The poem was to have been "a continued allegory or dark conceit," in
twelve books, the hero of each book representing one of the twelve moral
virtues. Only six books and the fragment of a seventh were written. By
way of complimenting his patrons and securing contemporary interest,
Spenser undertook to make his allegory a double one, personal and
historical, as well as moral or abstract. Thus Gloriana, the Queen of
Faery, stands not only for Glory but for Elizabeth, to whom the poem was
dedicated. Prince Arthur is Leicester, as well as Magnificence. Duessa
is Falsehood, but also Mary Queen of Scots. Grantorto is Philip II. of
Spain. Sir Artegal is Justice, but likewise he is Arthur Grey de Wilton.
Other characters shadow forth Sir Walter Raleigh, Sir Philip Sidney,
Henry IV. of France, etc.; and such public events as the revolt of the
Spanish Netherlands, the Irish rebellion, the execution of Mary Stuart,
and the rising of the northern Catholic houses against Elizabeth are
told in parable. In this way the poem reflects the spiritual struggle of
the time, the warfare of young England against popery and Spain.
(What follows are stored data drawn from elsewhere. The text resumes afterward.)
(* ===== verification/GroupSession.v ===== *)
(** * GroupSession: conversations over sender keys

    End-to-end consequences of the window refinement for [group.rs]: delivery in
    any order, atomicity of a failed decryption, and persistence. *)

From S2P Require Import Prelude Crypto Wire Identity Instances Group GroupSpec.

Section Session.
Context {crypto : Crypto}.

(** Encrypting several messages, and receiving several in the given order. *)
Fixpoint encrypt_all (g : Group) (plaintexts : list bytes) (ad : bytes) : list GroupMessage * Group :=
  match plaintexts with
  | [] => ([], g)
  | p :: ps =>
      let '(m, g) := Group.encrypt g p ad in
      let '(ms, g) := encrypt_all g ps ad in
      (m :: ms, g)
  end.

Fixpoint decrypt_all (g : Group) (msgs : list GroupMessage) (ad : bytes)
    : list (result core_error bytes) * Group :=
  match msgs with
  | [] => ([], g)
  | m :: ms =>
      let '(r, g) := Group.decrypt g m ad in
      let '(rs, g) := decrypt_all g ms ad in
      (r :: rs, g)
  end.

(** The messages with the given numbers, and what they say. *)
Definition pick {A} (l : list A) (order : list nat) : list A := omap (λ i, l !! i) order.

(** a decryption that fails - unknown sender, bad signature, position
    already used or too far ahead, wrong associated data or ciphertext -
    leaves the whole group state exactly as it was. *)
Theorem failed_decrypt_no_effect (g : Group) (m : GroupMessage) (ad : bytes) :
  match Group.decrypt g m ad with
  | (Err _, g') => g' = g
  | (Ok _, g') => own_id g' = own_id g ∧ own g' = own g ∧
      ∀ id, id ≠ gm_sender m → members g' !! id = members g !! id
  end.
Proof.
  unfold Group.decrypt. destruct (members g !! gm_sender m) as [rk|] eqn:Hg; [|done].
  assert ((ReceiverKey.decrypt rk m ad).2 = rk ∨ is_ok (ReceiverKey.decrypt rk m ad).1 = true)
    as Hcase.
  { unfold ReceiverKey.decrypt. destruct (arr_try _); [|by left].
    destruct (negb _); [by left|].
    destruct (ReceiverKey.message_key _ _) as [[mk|e] next]; [|by left].
    destruct (aead_decrypt _ _ _); [by right|by left]. }
  destruct (ReceiverKey.decrypt rk m ad) as [[p|e] rk'].
  - split_and!; [done..|]. intros id Hid. simpl. by rewrite lookup_insert_ne.
  - simpl in Hcase. destruct Hcase as [->|?]; [|done]. destruct g; simpl in *. by rewrite insert_id.
Qed.

(** ** One receiver *)

(** A message of the sender's chain at position [t]. *)
Record sent (dist : SenderKeyDistribution) (seed : arr 32) (ad : bytes) (t : u32) (p : bytes)
    (m : GroupMessage) : Prop := {
  sent_key : skd_signing_public dist = ed_public seed;
  sent_position : gm_iteration m = t;
  sent_ciphertext : gm_ciphertext m = aead_encrypt (mkey dist (u_val t)) p ad;
  sent_signature : gm_signature m = ed_sign seed (signed_bytes t (gm_ciphertext m))
}.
The allegory is not always easy to follow. It is kept up most carefully
in the first two books, but it sat rather lightly on Spenser's
conscience, and is not of the essence of the poem. It is an ornament put
on from the outside and detachable at pleasure. The "Spenserian stanza,"
in which the _Faerie Queene_ was written, was adapted from the _ottava
rima_ of Ariosto. Spenser changed somewhat the order of the rimes in
the first eight lines and added a ninth line of twelve syllables, thus
affording more space to the copious luxuriance of his style and the
long-drawn sweetness of his verse. It was his instinct to dilate and
elaborate every image to the utmost, and his similies, especially--each
of which usually fills a whole stanza--have the pictorial amplitude of
Homer's. Spenser was, in fact, a great painter. His poetry is almost
purely sensuous. The personages in the _Faerie Queene_ are not
characters, but richly colored figures, moving to the accompaniment of
delicious music, in an atmosphere of serene remoteness from the earth.
Charles Lamb said that he was the poet's poet, that is, he appealed
wholly to the artistic sense and to the love of beauty. Not until Keats
did another English poet appear so filled with the passion for outward
shapes of beauty, so exquisitively alive to all impressions of the
senses. Spenser was, in some respects, more an Italian than an English
poet. It is said that the Venetian gondoliers still sing the stanzas of
Tasso's _Gerusalemme Liberata_. It is not easy to imagine the Thames
bargees chanting passages from the _Faerie Queene_. Those English poets
who have taken strongest hold upon their public have done so by their
profound interpretation of our common life. But Spenser escaped
altogether from reality into a region of pure imagination. His aerial
creations resemble the blossoms of the epiphytic orchids, which have no
root in the soil, but draw their nourishment from the moisture of the
air.

_Their_ birth was of the womb of morning dew,
And _their_ conception of the glorious prime.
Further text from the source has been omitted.